Diante do acontecido, ficam algumas
perguntas: depois das manifestações de junho de 2013, aqui no Brasil, como
entender que o povo brasileiro tenha eleito um Congresso tão conservador e
reacionário? Onde estiveram, durante as eleições, os “manifestantes
indignados”? Por que não elegeram pessoas mais avançadas e mais ousadas? Ou,
pelo menos, por que não houve um “voto de protesto” que pudesse até colocar em
descrédito o resultado final das eleições? Como justificar que Aécio Neves,
ícone e “para-raios” desse conservadorismo, tenha recebido tantos votos? As
manifestações de junho do ano passado, eram ou não eram expressão de desejo de mudança? Pois, o que se esperava era
que, a partir desses manifestantes e das manifestações, houvesse uma
reviravolta na escolha dos candidatos ao Legislativo Federal e Estadual e a
eliminação do conservadorismo político que, segundo as palavras de ordem das
próprias manifestações, estariam levando o país ao caos.

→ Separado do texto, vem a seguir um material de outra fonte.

(* ===== verification/Interface.v ===== *)
(** * The interface

    lite-rpc/src/rpc.rs and rpc_pubsub.rs: the methods and subscriptions a
    client calls by name, as [into_rpc] registers them; core/src/encoding.rs
    (and its copy util/src/encoding.rs): the text encodings of binary data.
    The answers are in Bridge and PubSub.

    base58, base64 and bincode are parameters. *)

From S2P Require Import Prelude Types.

Open Scope string_scope.
Open Scope list_scope.

(** ** Encodings *)

(** [BinaryEncoding], core/src/encoding.rs:6-12. *)
Inductive BinaryEncoding := Base58 | Base64.

(** [BinaryCodecError], core/src/encoding.rs:14-22. *)
Inductive BinaryCodecError := Base58DecodeError (e : string) | Base58EncodeError (e : string) | Base64DecodeError (e : string).

Definition BASE64 : BinaryEncoding := Base64.
Definition BASE58 : BinaryEncoding := Base58.

(** The crates the encodings come from. *)
Record TextCodecs := mkTextCodecs {
  bs58_decode : string -> result string (list Z);
  bs58_encode : list Z -> string;
  base64_decode : string -> result string (list Z);
  base64_encode : list Z -> string;
}.

(** What they document: decoding undoes encoding. *)
Class TextCodecsLaws (tc : TextCodecs) : Prop := {
  bs58_law b : bs58_decode tc (bs58_encode tc b) = Ok b;
  base64_law b : base64_decode tc (base64_encode tc b) = Ok b;
}.

(** bincode for one type. *)
Record Bincode (E : Type) := mkBincode { bincode_serialize : E -> result string (list Z); bincode_deserialize : list Z -> result string E }.
Arguments bincode_serialize {E} b x.
Arguments bincode_deserialize {E} b l.

Class BincodeLaws {E : Type} (bc : Bincode E) : Prop :=
  bincode_law x b : bincode_serialize bc x = Ok b -> bincode_deserialize bc b = Ok x.

Section encodings.
Context (tc : TextCodecs).

(** [BinaryEncoding::decode], core/src/encoding.rs:25-30. *)
Definition encoding_decode (enc : BinaryEncoding) (to_decode : string) : result BinaryCodecError (list Z) :=
  match enc with
  | Base58 => match bs58_decode tc to_decode with Ok b => Ok b | Err e => Err (Base58DecodeError e) end
  | Base64 => match base64_decode tc to_decode with Ok b => Ok b | Err e => Err (Base64DecodeError e) end
  end.

(** [BinaryEncoding::encode], core/src/encoding.rs:32-37. *)
Definition encoding_encode (enc : BinaryEncoding) (to_encode : list Z) : string :=
  match enc with Base58 => bs58_encode tc to_encode | Base64 => base64_encode tc to_encode end.

(** [BinaryEncoding::serialize], core/src/encoding.rs:39-42. *)
Definition encoding_serialize {E} (bc : Bincode E) (enc : BinaryEncoding) (to_serialize : E) : result string string :=
  bytes ← bincode_serialize bc to_serialize; Ok (encoding_encode enc bytes).

(** [BinaryEncoding::deserialize], core/src/encoding.rs:44-50. *)
Definition encoding_deserialize {E} (bc : Bincode E) (enc : BinaryEncoding) (to_deserialize : string) : result string E :=
  match encoding_decode enc to_deserialize with
  | Err (Base58DecodeError e) => Err ("Base58DecodeError " +:+ e)
  | Err (Base58EncodeError e) => Err ("Base58EncodeError " +:+ e)
  | Err (Base64DecodeError e) => Err ("Base64DecodeError " +:+ e)
  | Ok bytes => bincode_deserialize bc bytes
  end.
End encodings.

(** What was serialised in an encoding is read back, in the same encoding,
    as it was. *)
Theorem encoding_roundtrip (tc : TextCodecs) {E : Type} (bc : Bincode E) `{!TextCodecsLaws tc} `{!BincodeLaws bc}
    (enc : BinaryEncoding) (x : E) (text : string) :
  encoding_serialize tc bc enc x = Ok text -> encoding_deserialize tc bc enc text = Ok x.
Proof.
  unfold encoding_serialize, encoding_deserialize, encoding_decode, encoding_encode. cbn.
  destruct (bincode_serialize bc x) as [b|] eqn:Hb; [|done]. intros [= <-].
  destruct enc; rewrite ?bs58_law, ?base64_law; by apply bincode_law.
Qed.

(** Codecs for the witness: the bits of a number that stands for the bytes. *)
Fixpoint bit_string (p : positive) : string :=
  match p with xI p => String (Ascii.ascii_of_nat 49) (bit_string p) | xO p => String (Ascii.ascii_of_nat 48) (bit_string p) | xH => EmptyString end.
Fixpoint bit_value (s : string) : positive :=
  match s with EmptyString => xH | String c s => if Ascii.eqb c (Ascii.ascii_of_nat 49) then xI (bit_value s) else xO (bit_value s) end.

Lemma bit_value_string p : bit_value (bit_string p) = p.
Proof. induction p as [p IH|p IH|]; cbn; by rewrite ?IH. Qed.

Definition bits_encode {A} `{Countable A} (x : A) : string := bit_string (encode x).
Definition bits_decode {A} `{Countable A} (s : string) : result string A :=
  match decode (bit_value s) with Some x => Ok x | None => Err "malformed" end.

Lemma bits_law {A} `{Countable A} (x : A) : bits_decode (bits_encode x) = Ok x.
Proof. unfold bits_decode, bits_encode. by rewrite bit_value_string, decode_encode. Qed.

Definition sample_codecs : TextCodecs := mkTextCodecs bits_decode bits_encode bits_decode bits_encode.
Definition sample_bincode : Bincode Z := mkBincode Z (fun x => Ok [x]) (fun b => match b with [x] => Ok x | _ => Err "io error" end).

#[export] Instance sample_codecs_laws : TextCodecsLaws sample_codecs.
Proof. split; intros b; apply bits_law. Qed.
#[export] Instance sample_bincode_laws : BincodeLaws sample_bincode.
Proof. intros x b [= <-]. done. Qed.

Lemma encoding_roundtrip_witness :
  exists text, encoding_serialize sample_codecs sample_bincode BASE64 77%Z = Ok text /\
    encoding_deserialize sample_codecs sample_bincode BASE64 text = Ok 77%Z.
Proof. eexists. split; [reflexivity|]. apply (encoding_roundtrip sample_codecs sample_bincode). reflexivity. Defined.

(** ** Methods *)

(** [LiteRpc], lite-rpc/src/rpc.rs:24-224. *)
Inductive RpcMethod :=
| GetBlock | GetBlocks | GetSignaturesForAddress
| GetClusterNodes
| GetSlot | GetBlockHeight | GetBlockTime | GetFirstAvailableBlock | GetLatestBlockhash | IsBlockhashValid
| GetRecentPerformanceSamples | GetSignatureStatuses | GetRecentPrioritizationFees
| SendTransaction
| GetVersion | RequestAirdrop
| GetEpochInfo | GetLeaderSchedule | GetSlotLeaders | GetVoteAccounts
| GetLatestBlockPriofees | GetLatestAccountPriofees
| GetAccountInfo | GetMultipleAccounts | GetProgramAccounts | GetBalance.

#[export] Instance RpcMethod_eq_dec : EqDecision RpcMethod.
Proof. solve_decision. Defined.

Definition rpc_methods : list RpcMethod :=
  [GetBlock; GetBlocks; GetSignaturesForAddress; GetClusterNodes; GetSlot; GetBlockHeight; GetBlockTime; GetFirstAvailableBlock;
   GetLatestBlockhash; IsBlockhashValid; GetRecentPerformanceSamples; GetSignatureStatuses; GetRecentPrioritizationFees;
   SendTransaction; GetVersion; RequestAirdrop; GetEpochInfo; GetLeaderSchedule; GetSlotLeaders; GetVoteAccounts;
   GetLatestBlockPriofees; GetLatestAccountPriofees; GetAccountInfo; GetMultipleAccounts; GetProgramAccounts; GetBalance].

(** The names of the attributes of [LiteRpc], lite-rpc/src/rpc.rs:24-224. *)
Definition method_name (m : RpcMethod) : string :=
  match m with
  | GetBlock => "getBlock" | GetBlocks => "getBlocks" | GetSignaturesForAddress => "getSignaturesForAddress"
  | GetClusterNodes => "getClusterNodes"
  | GetSlot => "getSlot" | GetBlockHeight => "getBlockHeight" | GetBlockTime => "getBlockTime"
  | GetFirstAvailableBlock => "getFirstAvailableBlock" | GetLatestBlockhash => "getLatestBlockhash"
  | IsBlockhashValid => "isBlockhashValid"
  | GetRecentPerformanceSamples => "getRecentPerformanceSamples" | GetSignatureStatuses => "getSignatureStatuses"
  | GetRecentPrioritizationFees => "getRecentPrioritizationFees"
  | SendTransaction => "sendTransaction"
  | GetVersion => "getVersion" | RequestAirdrop => "requestAirdrop"
  | GetEpochInfo => "getEpochInfo" | GetLeaderSchedule => "getLeaderSchedule" | GetSlotLeaders => "getSlotLeaders"
  | GetVoteAccounts => "getVoteAccounts"
  | GetLatestBlockPriofees => "getLatestBlockPrioFees" | GetLatestAccountPriofees => "getLatestAccountPrioFees"
  | GetAccountInfo => "getAccountInfo" | GetMultipleAccounts => "getMultipleAccounts"
  | GetProgramAccounts => "getProgramAccounts" | GetBalance => "getBalance"
  end.

(** [LiteRpcPubSub], lite-rpc/src/rpc_pubsub.rs:11-72. *)
Inductive PubSubMethod :=
| SlotSubscribe | BlockSubscribe | LogsSubscribe | SignatureSubscribe | SlotUpdatesSubscribe | VoteSubscribe
| LatestBlockPriofeesSubscribe | LatestAccountPriofeesSubscribe | AccountSubscribe | ProgramSubscribe.

#[export] Instance PubSubMethod_eq_dec : EqDecision PubSubMethod.
Proof. solve_decision. Defined.

Definition pubsub_methods : list PubSubMethod :=
  [SlotSubscribe; BlockSubscribe; LogsSubscribe; SignatureSubscribe; SlotUpdatesSubscribe; VoteSubscribe;
   LatestBlockPriofeesSubscribe; LatestAccountPriofeesSubscribe; AccountSubscribe; ProgramSubscribe].

(** The names of the attributes of [LiteRpcPubSub], lite-rpc/src/rpc_pubsub.rs:11-72: to
    subscribe, to unsubscribe, and of the notifications, on one stem. *)
Definition pubsub_stem (m : PubSubMethod) : string :=
  match m with
  | SlotSubscribe => "slot" | BlockSubscribe => "block" | LogsSubscribe => "logs" | SignatureSubscribe => "signature"
  | SlotUpdatesSubscribe => "slotUpdates" | VoteSubscribe => "vote"
  | LatestBlockPriofeesSubscribe => "blockPrioritizationFees" | LatestAccountPriofeesSubscribe => "accountPrioritizationFees"
  | AccountSubscribe => "account" | ProgramSubscribe => "program"
  end.
Definition subscribe_name (m : PubSubMethod) : string := pubsub_stem m +:+ "Subscribe".
Definition unsubscribe_name (m : PubSubMethod) : string := pubsub_stem m +:+ "Unsubscribe".
Definition notification_name (m : PubSubMethod) : string := pubsub_stem m +:+ "Notification".

(** What a name registered with a module calls. *)
Inductive Callback := CallMethod (m : RpcMethod) | CallSubscribe (m : PubSubMethod) | CallUnsubscribe (m : PubSubMethod).

(** jsonrpsee's registration: a name twice is an error, on which [into_rpc]
    panics. *)
Fixpoint register (l : list (string * Callback)) (module : gmap string Callback) : outcome (gmap string Callback) :=
  match l with
  | [] => Done module
  | (name, c) :: l => match module !! name with Some _ => Panic | None => register l (<[name := c]> module) end
  end.

Definition rpc_entries : list (string * Callback) := (fun m => (method_name m, CallMethod m)) <$> rpc_methods.
Definition pubsub_entries : list (string * Callback) :=
  pubsub_methods ≫= fun m => [(subscribe_name m, CallSubscribe m); (unsubscribe_name m, CallUnsubscribe m)].

Definition rpc_into_rpc : outcome (gmap string Callback) := register rpc_entries ∅.
Definition pubsub_into_rpc : outcome (gmap string Callback) := register pubsub_entries ∅.

Lemma register_spec l : forall module,
  NoDup l.*1 -> (forall name, name ∈ l.*1 -> module !! name = None) ->
  exists module', register l module = Done module' /\
    forall name c, module' !! name = Some c <-> (name, c) ∈ l \/ module !! name = Some c.
Proof.
  induction l as [|[name c] l IH]; intros module Hnd Hfresh; cbn [register].
  { exists module. split; [done|]. intros n c. rewrite elem_of_nil. naive_solver. }
  cbn in Hnd. apply NoDup_cons in Hnd as [Hn Hnd]. rewrite (Hfresh name) by (cbn; left).
  destruct (IH (<[name := c]> module) Hnd) as (module' & -> & Hspec).
  { intros n Hin. rewrite lookup_insert_ne by (by intros ->). apply Hfresh. cbn. by right. }
  exists module'. split; [done|]. intros n c'. rewrite Hspec, elem_of_cons, lookup_insert_Some.
  pose proof (Hfresh name ltac:(cbn; left)). split; [intros [?|[[-> ->]|[? ?]]]|intros [[[= -> ->]|?]|Hm]]; auto.
  right. right. split; [congruence|done].
Qed.

(** Both modules register (no name is taken twice, so [into_rpc] does not
    panic), and a name calls a method exactly if it is the name of the
    method: every method and subscription is reachable, under one name. *)
Theorem methods_reachable :
  exists rpc pubsub, rpc_into_rpc = Done rpc /\ pubsub_into_rpc = Done pubsub /\
    (forall name c, rpc !! name = Some c <-> exists m, c = CallMethod m /\ name = method_name m) /\
    (forall name c, pubsub !! name = Some c <->
      exists m, (c = CallSubscribe m /\ name = subscribe_name m) \/ (c = CallUnsubscribe m /\ name = unsubscribe_name m)).
Proof.
  destruct (register_spec rpc_entries ∅) as (rpc & Hr & Hrs); [apply (bool_decide_unpack _); vm_compute; exact I|done|].
  destruct (register_spec pubsub_entries ∅) as (pubsub & Hp & Hps); [apply (bool_decide_unpack _); vm_compute; exact I|done|].
  exists rpc, pubsub. split_and!; [done..| |].
  - intros name c. rewrite Hrs, lookup_empty. unfold rpc_entries. rewrite list_elem_of_fmap. split.
    + intros [(m & [= -> ->] & _)|?]; [eauto|done].
    + intros (m & -> & ->). left. exists m. split; [done|]. destruct m; apply (bool_decide_unpack _); vm_compute; exact I.
  - intros name c. rewrite Hps, lookup_empty. unfold pubsub_entries. rewrite list_elem_of_bind. split.
    + intros [(m & Hin & _)|?]; [|done]. apply elem_of_cons in Hin as [[= -> ->]|Hin]; [eauto|].
      apply list_elem_of_singleton in Hin as [= -> ->]. eauto.
    + intros (m & Hm). left. exists m. split.
      * destruct Hm as [[-> ->]|[-> ->]]; rewrite !elem_of_cons; auto.
      * destruct m; apply (bool_decide_unpack _); vm_compute; exact I.
Qed.
(** What a statement does to the database: a schema or a table that exists is
    an error, but for the table of blocks ([CREATE TABLE IF NOT EXISTS]); so is
    a statement about a schema or a table that does not. *)
Definition ddl_effect (db : gmap Z Schema) (epoch : Z) (st : Ddl) : gmap Z Schema * result SqlError unit :=
  let update s := (<[epoch := s]> db, Ok tt) in
  match st, db !! epoch with
  | CreateSchema, None => update (mkSchema false false false false)
  | CreateSchema, Some _ => (db, Err DuplicateSchema)
  | _, None => (db, Err OtherSqlError)
  | AssignPermissions, Some s => update (mkSchema true (sch_blocks s) (sch_transactions s) (sch_foreign_key s))
  | CreateBlocks, Some s => update (mkSchema (sch_permissions s) true (sch_transactions s) (sch_foreign_key s))
  | CreateTransactions, Some s =>
      if sch_transactions s then (db, Err OtherSqlError)
      else update (mkSchema (sch_permissions s) (sch_blocks s) true (sch_foreign_key s))
  | AddForeignKey, Some s =>
      if sch_blocks s && sch_transactions s && negb (sch_foreign_key s)
      then update (mkSchema (sch_permissions s) (sch_blocks s) (sch_transactions s) true)
      else (db, Err OtherSqlError)
  end.

(** How a call of the database ends: with the statement's answer, with an error
    before the statement took effect, or with an error after it did (the
    connection broke before the answer). *)
Inductive Reply := Answered | Refused | AnswerLost.
(** A run, [confirmation_slot], bench/src/benches/confirmation_slot.rs:79-147. *)
Definition slot_run (env : SlotRunEnv Tx) (rng : Rng) : outcome (result BenchError (option (Z * Z) * Rng)) :=
  match or_rpc (sr_health_a env), or_rpc (sr_health_b env) with
  | Err e, _ | _, Err e => Done (Err e)
  | Ok time_a, Ok time_b =>
      a ← create_tx (sr_blockhash_a env) rng;
      match a with
      | Err e => Done (Err e)
      | Ok (tx_a, rng) =>
          b ← create_tx (sr_blockhash_b env) rng;
          match b with
          | Err e => Done (Err e)
          | Ok (tx_b, rng) =>
              match send_both env (as_secs_f64 time_a) (as_secs_f64 time_b) tx_a tx_b with
              | Err e => Done (Err e)
              | Ok landed => Done (Ok (landed, rng))
              end
          end
      end
  end.

Fixpoint slot_runs (envs : list (SlotRunEnv Tx)) (rng : Rng) : outcome (list (option (Z * Z)) * result BenchError unit) :=
  match envs with
  | [] => Done ([], Ok tt)
  | env :: envs =>
      r ← slot_run env rng;
      match r with
      | Err e => Done ([], Err e)
      | Ok (landed, rng) => rest ← slot_runs envs rng; Done (landed :: rest.1, rest.2)
      end
  end.
End confirmation_slot.

(** [confirmation_slot], bench/src/benches/confirmation_slot.rs:45-152: what it logs of each
    run, and its result; the payer is read after the addresses are parsed. *)
Definition confirmation_slot {Rng Tx : Type} (sdk : MemoSdk Rng Tx) (parse_url : string -> result string string)
    (rpc_a rpc_b supportive : string) (payer : option Pubkey) (tx_params : BenchmarkTransactionParams)
    (envs : list (SlotRunEnv Tx)) : outcome (list (option (Z * Z)) * result BenchError unit) :=
  match parse_url rpc_a, parse_url rpc_b, parse_url supportive with
  | Ok _, Ok _, Ok _ => payer ← unwrap payer; slot_runs sdk payer tx_params envs (create_rng sdk None)
  | _, _, _ => Done ([], Err (RpcFailed "Failed to parse RPC URL"))
  end.

Lemma binary_round_aux_positive prec emax m e l : f_lt (binary_round_aux prec emax false m e l) f_zero = false.
Proof.
  unfold binary_round_aux. destruct (shr_fexp prec emax m e l) as [mrs e']. destruct (shr_fexp prec emax _ e' loc_Exact) as [mrs'' e''].
  destruct (shr_m mrs''); [done| |done]. by destruct (e'' <=? emax - prec).
Qed.

(** The sleeps never panic. *)
Lemma delays_not_negative time_a time_b :
  sleep_secs (delays time_a time_b).1 = Done tt /\ sleep_secs (delays time_a time_b).2 = Done tt.
Proof.
  assert (forall x, f_lt (f64_div (SFabs x) (f64_of_Z 2)) f_zero = false) as H.
  { intros x. change (f64_of_Z 2) with (S754_finite false 4503599627370496 (-51)). destruct x as [s|s| |s m e]; [done..|].
    unfold f64_div, SFdiv, SFabs. destruct (SFdiv_core_binary _ _ _ _ _ _) as [[mz ez] lz]. apply binary_round_aux_positive. }
  unfold delays, sleep_secs. destruct (f_lt time_b time_a); cbn [fst snd]; by rewrite H.
Qed.

(** A run whose servers answer logs the slots both transactions took. *)
Lemma send_both_compares {Tx} (env : SlotRunEnv Tx) time_a time_b tx_a tx_b :
  send_both env time_a time_b tx_a tx_b = compare_slots (joined (sr_send_a env tx_a)) (joined (sr_send_b env tx_b)).
Proof.
  unfold send_both. pose proof (delays_not_negative time_a time_b) as [Ha Hb]. destruct (delays time_a time_b) as [a b].
  cbn [fst snd] in *. by rewrite Ha, Hb.
Qed.

(** ** The benchmark program *)

(** [Args], bench/src/lib.rs:35-58. *)
Record BenchArgs := mkBenchArgs {
  ba_tx_count : Z; ba_runs : nat; ba_run_interval_ms : Z; ba_metrics_file_name : string; ba_lite_rpc_addr : string;
  ba_transaction_save_file : string; ba_large_transactions : bool;
}.
(** ** [edits] on [<x>t</x>] against [<x> t </x>] *)

Lemma XMLElement_edits_equal_witness :
  XMLElement_eq x_t (XMLN x_t_spaced) = true
  /\ @XMLElement_edits leaf_containers leaf_collaborators x_t
       (XMLN x_t_spaced)
     = Some (Match (XMLN x_t) (XMLN x_t_spaced) 0)
  /\ tighten_loop (H := leaf_Edit) 1 (Match (XMLN x_t) (XMLN x_t_spaced) 0)
     = Some (Match (XMLN x_t) (XMLN x_t_spaced) 0, 0%nat).
Proof.
  assert (Heq : XMLElement_eq x_t (XMLN x_t_spaced) = true) by reflexivity.
  destruct (@XMLElement_edits_equal leaf_containers leaf_collaborators x_t
              (XMLN x_t_spaced) Heq) as (Hedits & _ & _ & Hloop).
  split; [exact Heq|]. split; [exact Hedits|]. exact (Hloop 0%nat).
Defined.

(** ** Sizes of [<x a="1">ab</x>] *)

Lemma XMLElement_total_size_parts_witness :
  _total_size x_ab = None
  /\ fst (total_size (@XMLElement_calculate_total_size leaf_containers) x_ab)
     = parts_total_size x_ab
  /\ parts_total_size x_ab = 5.
Proof.
  split; [reflexivity|]. split; [|reflexivity].
  exact (proj1 (@XMLElement_total_size_parts leaf_containers x_ab eq_refl)).
Defined.

Lemma total_size_computed_once_witness :
  let first :=
    total_size (@XMLElement_calculate_total_size leaf_containers) x_ab in
  fst first = 5
  /\ _total_size (snd first) = Some 5
  /\ total_size (@XMLElement_calculate_total_size leaf_containers) (snd first)
     = (5, snd first).
Proof.
  destruct (total_size_computed_once
              (@XMLElement_calculate_total_size leaf_containers) x_ab eq_refl)
    as (Hv & Hstored & _ & Hlater).
  split; [exact Hv|]. split; [exact Hstored|]. apply Hlater.
Defined.
(** Collaborators under which the vector-store directory is a mount point:
    [shutil.rmtree] empties it and raises when it removes the directory
    itself. *)
Definition mounted_env : Env :=
  {| loader_load := loader_load sample_env;
     from_documents_error := from_documents_error sample_env;
     save_local_error := save_local_error sample_env;
     similarity_search := similarity_search sample_env;
     completion := completion sample_env;
     verbose_output := verbose_output sample_env;
     rmtree_error := Some (OSError "[Errno 16] Device or resource busy", None);
     remove_error := fun _ => None |}.

(** The ready state after one answered query. *)
Definition talked_state : JobSearchAI.t * World :=
  let '(_, self, w) :=
    JobSearchAI.optimize_resume sample_prompts sample_env (fst ready_state)
      "Backend engineer" None (snd ready_state) in
  (self, w).

(** A call of [clear_all_data] that returns. *)
Definition clear_completes (env : Env) (self : JobSearchAI.t) (w : World) : Prop :=
  is_returned (fst (fst (JobSearchAI.clear_all_data env self w))) = true.

(** Every [shutil.rmtree] and [os.remove] of the call goes through. *)
Definition removals_succeed (env : Env) : Prop :=
  rmtree_error env = None /\ forall file, remove_error env file = None.



(** Four hundred two-letter words, each followed by a space. *)
Definition words_text : list ascii := concat (replicate 400 ["a"; "b"; " "]%char).

(** * Properties *)

(** ** The chunker *)

Section ChunkerFacts.
Context {A : Type}.
Implicit Types (sp : TextSplitter) (t c : list A).

Lemma window_split_short sp t :
  t <> [] -> length t <= chunk_size sp -> window_split sp t = [t].
Proof.
  intros Hne Hle. destruct t as [|x t']; [done|].
  simp window_split. destruct (le_lt_dec _ _) as [H|H]; [reflexivity|exfalso; lia].
Qed.

Lemma window_split_long sp t :
  chunk_size sp < length t ->
  window_split sp t
  = take (chunk_size sp) t
    :: window_split sp (drop (chunk_size sp - chunk_overlap sp) t).
Proof.
  intros Hlt. destruct t as [|x t']; [simpl in Hlt; lia|].
  simp window_split. destruct (le_lt_dec _ _) as [H|H]; [exfalso; lia|reflexivity].
Qed.
End ChunkerFacts.

Section ChunkerContract.
Context {A : Type}.
Implicit Types (sp : TextSplitter) (t c : list A).

(** Strong induction on the length of the text, the measure the window
    recursion descends on. *)
Lemma text_length_ind (P : list A -> Prop) :
  (forall t, (forall u, length u < length t -> P u) -> P t) -> forall t, P t.
Proof.
  intros step t. remember (length t) as n eqn:Hn.
  revert t Hn. induction n as [n IH] using lt_wf_ind.
  intros t ->. apply step. intros u Hu. eapply IH; [exact Hu|reflexivity].
Qed.

Lemma drop_stride_shorter sp t :
  chunk_size sp < length t ->
  length (drop (chunk_size sp - chunk_overlap sp) t) < length t.
Proof.
  intros Hlt. pose proof (overlap_lt_size sp). rewrite length_drop. lia.
Qed.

Nestes dias tive a oportunidade de
revisitar os escritos de Franz KAFKA. Depois da releitura de alguns textos
desse autor, pude entender algumas coisas que aconteceram recentemente aqui no
Brasil. Kafka, que nasceu em Praga e viveu entre 1883 e 1924, conviveu em um
dos períodos mais conturbados da Europa, tendo assistido a todo o drama da
Primeira Guerra Mundial. Por isso foi muito crítico em seus escritos em relação
à angústia do ser humano moderno, à questão da existência, das diferentes
formas de autoritarismo e de poder. O texto que mais me chamou a atenção e que
me ajudou a entender um pouco o atual contexto brasileiro foi o seu livrinho Um artista da fome (Porto Alegre:
L&PM, 2010), de modo particular o conto “Josefine, a cantora ou O povo dos
ratos”.
De acordo com Kafka, “a entrega
incondicional é quase desconhecida de nosso povo, que acima de tudo ama a
astúcia inofensiva, os cochichos pueris, as fofocas inocentes, que põem apenas
os lábios em movimento; um povo assim não tem condições de entregar-se
incondicionalmente” (KAFKA, p. 57). A história dos últimos 500 anos do Brasil
não foi nada mais que um esforço das elites brasileiras no sentido de criar no
povo essa “astúcia inofensiva”, de modo que ele pudesse se conformar com tudo,
mesmo porque, com a prevalência aqui do elemento religioso, tudo que acontece é
“vontade de Deus”.
O nosso sistema sempre foi brutal e marcado pela violência institucionalizada. Por causa
disso, e ao mesmo tempo, a vida foi sempre dura
para a maioria absoluta dos brasileiros. E, diante de uma vida dura, “cada dia
traz consigo surpresas, inquietações, esperanças e medos, de modo que ninguém,
sozinho, seria capaz de suportar tudo isso se não tivesse, dia e noite, o apoio
dos companheiros” (KAFKA, p. 54-55). Acontece, porém, que, na prática de um
sistema onde a violência é institucionalizada, ninguém é companheiro de ninguém
e, como diz o mesmo Kafka, o fardo termina sobre os ombros de um só, ou seja,
do indivíduo isolado e solitário.
Nesse contexto, o sistema manipula,
divide e desvia o olhar do povo para um bode
expiatório. No nosso caso o bode expiatório foi o governo. As elites,
através da grande mídia, exploraram as manifestações, impedindo que o povo
enxergasse que por trás do problemas brasileiros estão exatamente elas. E, como
nos mostra a Antropologia, diante de um bode expiatório, todos perdem a razão e
não percebem o óbvio. Ou seja, “ficam todos quietos como ratos” (KAFKA, p. 53)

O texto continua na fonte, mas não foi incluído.